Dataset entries
(** X21. The error text of the generation model reaches the client as it
    is: when the first model call raises, or returns what the schema
    rejects, with text [msg], the endpoint answers 500 with the detail
    [Code generation failed: Async orchestration failed after <t>s: Async
    code generation failed: msg], where [<t>] is the clock change of that call,
    and no other model has been called. *)
Theorem generator_error_reaches_the_client env body request w msg :
  parse_request body = Some request ->
  PyStr.strip (prompt request) <> "" ->
  outcome (run_code_generator env (generator_build_prompt request)
             (length (calls w))) = RunRaises msg \/
  outcome (run_code_generator env (generator_build_prompt request)
             (length (calls w))) = RunReturns (Other (Invalid msg)) ->
  fst (post_api_v1_generate env body w) =
    {| http_status := 500;
       http_body :=
         JsonDetail
           ("Code generation failed: Async orchestration failed after "
            ++ Seconds.format_2f
                 (latency (run_code_generator env
                             (generator_build_prompt request)
                             (length (calls w))))
            ++ "s: Async code generation failed: " ++ msg) |} /\
  calls (snd (post_api_v1_generate env body w)) =
    (calls w ++ [Run code_generator (generator_build_prompt request)])%list.
Proof.
  intros Hparse Hs Hout.
  assert (Hb : blank (prompt request) = false).
  { destruct (blank (prompt request)) eqn:Hb; [| reflexivity].
    apply strip_empty_iff_blank in Hb. contradiction. }
  rewrite post_api_v1_generate_cases, Hparse, Hb.
  unfold aprocess_request. rewrite process_request_cases.
  assert (Hgen : generate_code_in env Async request (started w) =
            (Raise (PyException ("Async code generation failed: " ++ msg)),
             after_call (started w)
               (Run code_generator (generator_build_prompt request))
               (latency (run_code_generator env (generator_build_prompt request)
                           (length (calls w)))))).
  { unfold generate_code_in, bind, try_except, datetime_now_isoformat, agent_run.
    change (calls (started w)) with (calls w).
    destruct Hout as [-> | ->]; reflexivity. }
  rewrite Hgen. cbn [fst snd]. split; [| reflexivity].
  unfold orchestration_failed, after_call, started. cbn [now str].
  replace (now w + latency (run_code_generator env
                              (generator_build_prompt request)
                              (length (calls w))) - now w)
    with (latency (run_code_generator env
                     (generator_build_prompt request)
                     (length (calls w)))) by lia.
  reflexivity.
Qed.

Lemma generator_error_reaches_the_client_witness :
  parse_request Examples.add_body = Some Examples.add_request /\
  PyStr.strip (prompt Examples.add_request) <> "" /\
  fst (post_api_v1_generate (Examples.generation_fails 1234567)
         Examples.add_body Examples.w0) =
    {| http_status := 500;
       http_body := JsonDetail
         "Code generation failed: Async orchestration failed after 0.29s: Async code generation failed: boom" |}.
Proof.
  split; [reflexivity | split; [vm_compute; discriminate |]].
  destruct (generator_error_reaches_the_client
              (Examples.generation_fails 1234567) Examples.add_body
              Examples.add_request Examples.w0 "boom" eq_refl
              ltac:(vm_compute; discriminate) (or_introl eq_refl)) as [H _].
  rewrite H. vm_compute. reflexivity.
Defined.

TASK BRIEF: Say how many lines of the records include the string "model"; the number alone is enough.

SOLUTION: 3